Com base em cimeiras anteriores sobre IA
A Suíça está determinada a reforçar a governação da IA e a aproveitar os resultados das cimeiras anteriores em Bletchley, Seul, Paris e Nova Deli, disseram as autoridades, acrescentando que o estabelecimento de processos estáveis e eficazes para discussões globais sobre a governação da IA será uma prioridade fundamental. A cimeira reunirá governos, organizações internacionais, investigadores, empresas e sociedade civil para reforçar o diálogo multilateral e promover o desenvolvimento responsável e fiável da IA para a inovação e a prosperidade, afirmaram.
O papel da Suíça na inovação em IA
A data do megaevento foi anunciada na Cúpula Global AI for Good em Genebra, na quarta-feira. Em fevereiro, o presidente suíço, Guy Parmelin, anunciou em Nova Delhi que seu país sediaria a próxima edição do AI Summit. “Genebra é o epicentro do multilateralismo”, disse Parmelin, que acrescentou que a Suíça estava ansiosa por organizar a cimeira e trabalhar com os Emirados Árabes Unidos, que acolherão a cimeira em 2028. Desde 2023, foram realizadas várias cimeiras de alto nível sobre inteligência artificial em vários países. A primeira cimeira global sobre IA teve lugar no Reino Unido. Seguiram-se outras reuniões na Coreia do Sul e em França. A Suíça, que acolherá a próxima cimeira, assume importância, uma vez que o país é considerado uma potência global em investigação científica e inovações.

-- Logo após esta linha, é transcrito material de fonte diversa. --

(** * Generation and validation orchestrator: a shallow embedding

    The development follows the generation route of the repository
    (the handler [POST] and its helper functions): the Evidence Verifier
    ([normalizeUrlString], [checkUrlExists]), the Retry Gateway
    ([isRetryableEdgeFunctionError], [invokeEdgeFunctionWithRetry]), the
    source-section rendering ([stripTrailingSourcesSection],
    [formatSourcesSection]), the Validation Swarm ([validation_swarm]) and
    the Workflow Decider at the end of [POST].

    Conventions.
    - A JavaScript string is a Rocq [string] whose characters are read as
      code units 0..255; white space is the ECMAScript class restricted to
      that range (TAB, LF, VT, FF, CR, SPACE, NBSP).
    - A JavaScript number is a [JsNumber]: NaN, the two infinities, or a
      finite value carried as a rational.
    - A row of data answered by a collaborator is a [JsVal], whatever it
      holds; a property read on [null] or [undefined] throws, and what is
      thrown is carried to the [catch] the source has for it.
    - Every await on an external collaborator is a [Call]; a handler is a
      finite tree of calls ([Prog]) run against an arbitrary environment
      ([Oracle]).  Theorems quantify over all environments. *)

From Stdlib Require Import ZArith QArith Qround List String Ascii Bool Lia.
From Stdlib Require Import DecimalString.
Import ListNotations.

Set Warnings "-register-all".
Open Scope string_scope.
Open Scope Z_scope.

(* ================================================================== *)
(** ** JavaScript strings *)

Module JsString.

Definition chr (n : nat) : string := String (ascii_of_nat n) EmptyString.
Definition LF : string := chr 10.
Definition CR : string := chr 13.

Definition code (c : ascii) : N := N_of_ascii c.

(** [\s] and the class removed by [String.prototype.trim]. *)
Definition isWhiteSpace (c : ascii) : bool :=
  let n := code c in
  ((9 <=? n) && (n <=? 13) || (n =? 32) || (n =? 160))%N.

(** [[\r\n]] *)
Definition isLineBreak (c : ascii) : bool :=
  let n := code c in ((n =? 10) || (n =? 13))%N.

(** [\w] *)
Definition isWordChar (c : ascii) : bool :=
  let n := code c in
  ((48 <=? n) && (n <=? 57) || (65 <=? n) && (n <=? 90)
   || (97 <=? n) && (n <=? 122) || (n =? 95))%N.

Definition lowerChar (c : ascii) : ascii :=
  let n := code c in
  if ((65 <=? n) && (n <=? 90)
      || (192 <=? n) && (n <=? 222) && negb (n =? 215))%N
  then ascii_of_N (n + 32) else c.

Abordagem centrada no ser humano para o desenvolvimento de IA
O Conselheiro Federal Albert Rosti disse que a próxima cúpula de IA deverá se concentrar amplamente na inovação centrada no ser humano. “É claro que a inovação também traz responsabilidade. À medida que a IA se torna mais poderosa e mais difundida, devemos continuar a trabalhar em conjunto para garantir que o desenvolvimento permaneça fiável, inclusivo e centrado nas necessidades humanas. “Mas a inovação responsável e o progresso tecnológico não são objectivos concorrentes; eles se reforçam”, disse Rosti. O funcionário suíço disse que a IA tem a ver, em última análise, com pessoas. “Trata-se de melhorar vidas, expandir oportunidades e encontrar novas soluções para os desafios que todos compartilhamos”, disse ele.